§ Supplied records:

Definition name_text (dir : list Z) (i : Z) : list Z :=
  match text_of (drop (Z.to_nat (i * SIZEOF_ENTRY)) dir) with Ok name => name | Fail _ => [] end.
Fixpoint search_text (fuel : nat) (dir : list Z) (directory_size : Z) (fragment : list Z) (i : Z) : list Z :=
  match fuel with
  | O => []
  | S f =>
      if directory_size <=? i then []
      else
        match entry_at dir i with
        | Ok entry =>
            if strncmp_equal file_full_name_size (short_file_full_name entry) fragment then []
            else rendering (search_pieces fragment (name_text dir i)) ++ search_text f dir directory_size fragment (i + 1)
        | Fail _ => []
        end
  end.
Definition kernel_fragment : list Z := chars "KERNEL     ".
Definition kernel_search (b : bios_parameter_block) (dir : list Z) : list Z :=
  search_text (S (length dir)) dir (num_of_directory_entries b) kernel_fragment 0.

Definition drivers_screen : list Z := (chars "floppy:    initialized" ++ newline) ++ chars "fs: initialized" ++ newline.

(** ** One step after another *)

Section steps.
Context {D : Type} `{Hstart : FloppyStart D} `{!Uart16550 D} `{!DriverBoard D} (spins : nat).
Hypothesis enough : (max_busy < S spins)%nat.

(** Nothing of the drive has changed. *)
Definition calm (d d' : D) : Prop := phase d' = phase d /\ alike d d'.

Lemma calm_trans (d1 d2 d3 : D) : calm d1 d2 -> calm d2 d3 -> calm d1 d3.
Proof. intros [P1 A1] [P2 A2]. split; [congruence|by eapply alike_trans]. Qed.

(** What the steps with a ready drive keep: its readiness, the disk, and the masks of
    the interrupts. *)
Definition serving (dr : driver) (d d' : D) : Prop := ready dr d' /\ same_sectors d d' /\ pic_same d d'.

Lemma serving_trans dr (d1 d2 d3 : D) : serving dr d1 d2 -> serving dr d2 d3 -> serving dr d1 d3.
Proof.
  intros (R1 & S1 & P1) (R2 & S2 & P2). split; [done|]. split; [intros k; by rewrite S2, S1|by eapply pic_same_trans].
Qed.

Lemma calm_serves dr (d d' : D) : ready dr d -> calm d d' -> serving dr d d'.
Proof.
  intros [Hb Hi Hm Hp] [P A]. pose proof (alike_pic _ _ A) as Hs. split; [|split; [exact (proj2 (alike_drive _ _ A))|done]].
  split; [done|by eapply pic_same_idle|by rewrite (pic_same_masked d d')|congruence].
Qed.

Lemma printing_calm {A} (m : io (console D) A) c a c' : (forall d0, dev_keeps (calm d0) m) -> m c = Ok (a, c') ->
  calm (con_dev c) (con_dev c').
Proof. intros Hk He. eapply Hk; [|exact He]. split; [done|apply alike_refl]. Qed.

Lemma calm_out d0 p v (d : D) : COM1 <= p < COM1 + 8 -> calm d0 d -> calm d0 (port_out p v d).
Proof. intros Hp Hc. eapply calm_trans; [exact Hc|by apply line_out]. Qed.
Lemma calm_in d0 p (d : D) : COM1 <= p < COM1 + 8 -> calm d0 d -> calm d0 (port_in p d).2.
Proof. intros Hp Hc. eapply calm_trans; [exact Hc|by apply line_in]. Qed.

(** A line to [stderr], and one to [stdout]. *)
Lemma stderr_told ps fmt args (c : console D) : prints_whole ps -> nul (format_of ps) = fmt -> args_of ps = args -> Console.wf c ->
  exists c', fprintf (S spins) stderr fmt args c = Ok (0, c') /\ told (rendering ps) [] c c' /\ calm (con_dev c) (con_dev c').
Proof.
  intros Hps Hfmt Hargs Hw. destruct (fprintf_told (S spins) enough ps fmt args c Hps Hfmt Hargs Hw) as (c' & He & T).
  exists c'. split; [exact He|]. split; [exact T|].
  eapply printing_calm; [|exact He]. intros d0. apply vfprintf_keeps; [apply calm_out|apply calm_in].
Qed.

Lemma stdout_told t (c : console D) : Console.wf c ->
  exists c', libc_puts (S spins) t c = Ok (0, c') /\ told (t ++ newline) (t ++ newline) c c' /\ calm (con_dev c) (con_dev c').
Proof.
  intros Hw. destruct (puts_told (S spins) enough t c Hw) as (c' & He & T). exists c'. split; [exact He|]. split; [exact T|].
  eapply printing_calm; [|exact He]. intros d0. apply libc_puts_keeps; [apply calm_out|apply calm_in].
Qed.

(** The heap's lines. *)
Lemma news_told {M} `{KernelHeap M} (h h' : M) (c : console D) : says h h' -> Console.wf c ->
  exists c', print_news (S spins) h h' c = Ok (tt, c') /\ told (messages_text (news h h')) [] c c' /\ calm (con_dev c) (con_dev c').
Proof.
  intros Hs Hw. destruct (print_messages_told (S spins) enough (news h h') c (says_news _ _ Hs) Hw) as (c' & He & T).
  exists c'. split; [exact He|]. split; [exact T|].
  eapply printing_calm; [|exact He]. intros d0. apply print_messages_keeps; [apply calm_out|apply calm_in].
Qed.

(** An error reported with a disk like this one's. *)
Lemma reported_same dr lba n (d d' : D) : same_sectors d d' -> read_reported dr lba n d' -> read_reported dr lba n d.
Proof.
  intros Hs (st0 & st1 & bytes & d1 & He & Hs1 & Hrest). exists st0, st1, bytes, d1. split; [done|].
  split; [intros k; by rewrite Hs1, Hs|done].
Qed.

Lemma entries_size b : 0 < root_count b <= 16 -> 0 <= SIZEOF_ENTRY * num_of_directory_entries b < 2 ^ 63.
Proof. unfold root_count, BYTES_PER_SECTOR. zdiv. Qed.

(** A step of the drive. *)
Lemma drive_step {A} (m : io D A) c (a : A) d : Console.wf c -> m (con_dev c) = Ok (a, d) ->
  (forall u, keeps (fun d => uart_of d = u) m) -> exists c', on_dev m c = Ok (a, c') /\ told [] [] c c' /\ con_dev c' = d.
Proof.
  intros Hw He Hk. destruct (dev_step m c a d Hw He Hk) as (c' & E & W & Hd & V & S_ & L).
  exists c'. split; [done|]. split; [|done]. split; [done|done|by rewrite L, app_nil_r|]. rewrite S_. by destruct (vga_initialized c).
Qed.

Definition off_line (p : Z) : Prop := p < COM1 \/ COM1 + 8 <= p.

Lemma off_line_ports p : p ∈ [MAIN_STATUS_REGISTER; DATA_FIFO; DIGITAL_OUTPUT_REGISTER;
  CONFIGURATION_CONTROL_REGISTER; PIC1_DATA; PIC2_DATA] ++ dma_ports -> off_line p.
Proof.
  assert (Forall off_line ([MAIN_STATUS_REGISTER; DATA_FIFO; DIGITAL_OUTPUT_REGISTER;
    CONFIGURATION_CONTROL_REGISTER; PIC1_DATA; PIC2_DATA] ++ dma_ports)) as Hall.
  { repeat (constructor; [by first [left; reflexivity|right; vm_compute; discriminate]|]). constructor. }
  rewrite Forall_forall in Hall. apply Hall.
Qed.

§ Work instructions:
A word-for-word copy of the material above is required.

§ Solution below:
Definition name_text (dir : list Z) (i : Z) : list Z :=
  match text_of (drop (Z.to_nat (i * SIZEOF_ENTRY)) dir) with Ok name => name | Fail _ => [] end.
Fixpoint search_text (fuel : nat) (dir : list Z) (directory_size : Z) (fragment : list Z) (i : Z) : list Z :=
  match fuel with
  | O => []
  | S f =>
      if directory_size <=? i then []
      else
        match entry_at dir i with
        | Ok entry =>
            if strncmp_equal file_full_name_size (short_file_full_name entry) fragment then []
            else rendering (search_pieces fragment (name_text dir i)) ++ search_text f dir directory_size fragment (i + 1)
        | Fail _ => []
        end
  end.
Definition kernel_fragment : list Z := chars "KERNEL     ".
Definition kernel_search (b : bios_parameter_block) (dir : list Z) : list Z :=
  search_text (S (length dir)) dir (num_of_directory_entries b) kernel_fragment 0.

Definition drivers_screen : list Z := (chars "floppy:    initialized" ++ newline) ++ chars "fs: initialized" ++ newline.

(** ** One step after another *)

Section steps.
Context {D : Type} `{Hstart : FloppyStart D} `{!Uart16550 D} `{!DriverBoard D} (spins : nat).
Hypothesis enough : (max_busy < S spins)%nat.

(** Nothing of the drive has changed. *)
Definition calm (d d' : D) : Prop := phase d' = phase d /\ alike d d'.

Lemma calm_trans (d1 d2 d3 : D) : calm d1 d2 -> calm d2 d3 -> calm d1 d3.
Proof. intros [P1 A1] [P2 A2]. split; [congruence|by eapply alike_trans]. Qed.

(** What the steps with a ready drive keep: its readiness, the disk, and the masks of
    the interrupts. *)
Definition serving (dr : driver) (d d' : D) : Prop := ready dr d' /\ same_sectors d d' /\ pic_same d d'.

Lemma serving_trans dr (d1 d2 d3 : D) : serving dr d1 d2 -> serving dr d2 d3 -> serving dr d1 d3.
Proof.
  intros (R1 & S1 & P1) (R2 & S2 & P2). split; [done|]. split; [intros k; by rewrite S2, S1|by eapply pic_same_trans].
Qed.

Lemma calm_serves dr (d d' : D) : ready dr d -> calm d d' -> serving dr d d'.
Proof.
  intros [Hb Hi Hm Hp] [P A]. pose proof (alike_pic _ _ A) as Hs. split; [|split; [exact (proj2 (alike_drive _ _ A))|done]].
  split; [done|by eapply pic_same_idle|by rewrite (pic_same_masked d d')|congruence].
Qed.

Lemma printing_calm {A} (m : io (console D) A) c a c' : (forall d0, dev_keeps (calm d0) m) -> m c = Ok (a, c') ->
  calm (con_dev c) (con_dev c').
Proof. intros Hk He. eapply Hk; [|exact He]. split; [done|apply alike_refl]. Qed.

Lemma calm_out d0 p v (d : D) : COM1 <= p < COM1 + 8 -> calm d0 d -> calm d0 (port_out p v d).
Proof. intros Hp Hc. eapply calm_trans; [exact Hc|by apply line_out]. Qed.
Lemma calm_in d0 p (d : D) : COM1 <= p < COM1 + 8 -> calm d0 d -> calm d0 (port_in p d).2.
Proof. intros Hp Hc. eapply calm_trans; [exact Hc|by apply line_in]. Qed.

(** A line to [stderr], and one to [stdout]. *)
Lemma stderr_told ps fmt args (c : console D) : prints_whole ps -> nul (format_of ps) = fmt -> args_of ps = args -> Console.wf c ->
  exists c', fprintf (S spins) stderr fmt args c = Ok (0, c') /\ told (rendering ps) [] c c' /\ calm (con_dev c) (con_dev c').
Proof.
  intros Hps Hfmt Hargs Hw. destruct (fprintf_told (S spins) enough ps fmt args c Hps Hfmt Hargs Hw) as (c' & He & T).
  exists c'. split; [exact He|]. split; [exact T|].
  eapply printing_calm; [|exact He]. intros d0. apply vfprintf_keeps; [apply calm_out|apply calm_in].
Qed.

Lemma stdout_told t (c : console D) : Console.wf c ->
  exists c', libc_puts (S spins) t c = Ok (0, c') /\ told (t ++ newline) (t ++ newline) c c' /\ calm (con_dev c) (con_dev c').
Proof.
  intros Hw. destruct (puts_told (S spins) enough t c Hw) as (c' & He & T). exists c'. split; [exact He|]. split; [exact T|].
  eapply printing_calm; [|exact He]. intros d0. apply libc_puts_keeps; [apply calm_out|apply calm_in].
Qed.

(** The heap's lines. *)
Lemma news_told {M} `{KernelHeap M} (h h' : M) (c : console D) : says h h' -> Console.wf c ->
  exists c', print_news (S spins) h h' c = Ok (tt, c') /\ told (messages_text (news h h')) [] c c' /\ calm (con_dev c) (con_dev c').
Proof.
  intros Hs Hw. destruct (print_messages_told (S spins) enough (news h h') c (says_news _ _ Hs) Hw) as (c' & He & T).
  exists c'. split; [exact He|]. split; [exact T|].
  eapply printing_calm; [|exact He]. intros d0. apply print_messages_keeps; [apply calm_out|apply calm_in].
Qed.

(** An error reported with a disk like this one's. *)
Lemma reported_same dr lba n (d d' : D) : same_sectors d d' -> read_reported dr lba n d' -> read_reported dr lba n d.
Proof.
  intros Hs (st0 & st1 & bytes & d1 & He & Hs1 & Hrest). exists st0, st1, bytes, d1. split; [done|].
  split; [intros k; by rewrite Hs1, Hs|done].
Qed.

Lemma entries_size b : 0 < root_count b <= 16 -> 0 <= SIZEOF_ENTRY * num_of_directory_entries b < 2 ^ 63.
Proof. unfold root_count, BYTES_PER_SECTOR. zdiv. Qed.

(** A step of the drive. *)
Lemma drive_step {A} (m : io D A) c (a : A) d : Console.wf c -> m (con_dev c) = Ok (a, d) ->
  (forall u, keeps (fun d => uart_of d = u) m) -> exists c', on_dev m c = Ok (a, c') /\ told [] [] c c' /\ con_dev c' = d.
Proof.
  intros Hw He Hk. destruct (dev_step m c a d Hw He Hk) as (c' & E & W & Hd & V & S_ & L).
  exists c'. split; [done|]. split; [|done]. split; [done|done|by rewrite L, app_nil_r|]. rewrite S_. by destruct (vga_initialized c).
Qed.

Definition off_line (p : Z) : Prop := p < COM1 \/ COM1 + 8 <= p.

Lemma off_line_ports p : p ∈ [MAIN_STATUS_REGISTER; DATA_FIFO; DIGITAL_OUTPUT_REGISTER;
  CONFIGURATION_CONTROL_REGISTER; PIC1_DATA; PIC2_DATA] ++ dma_ports -> off_line p.
Proof.
  assert (Forall off_line ([MAIN_STATUS_REGISTER; DATA_FIFO; DIGITAL_OUTPUT_REGISTER;
    CONFIGURATION_CONTROL_REGISTER; PIC1_DATA; PIC2_DATA] ++ dma_ports)) as Hall.
  { repeat (constructor; [by first [left; reflexivity|right; vm_compute; discriminate]|]). constructor. }
  rewrite Forall_forall in Hall. apply Hall.
Qed.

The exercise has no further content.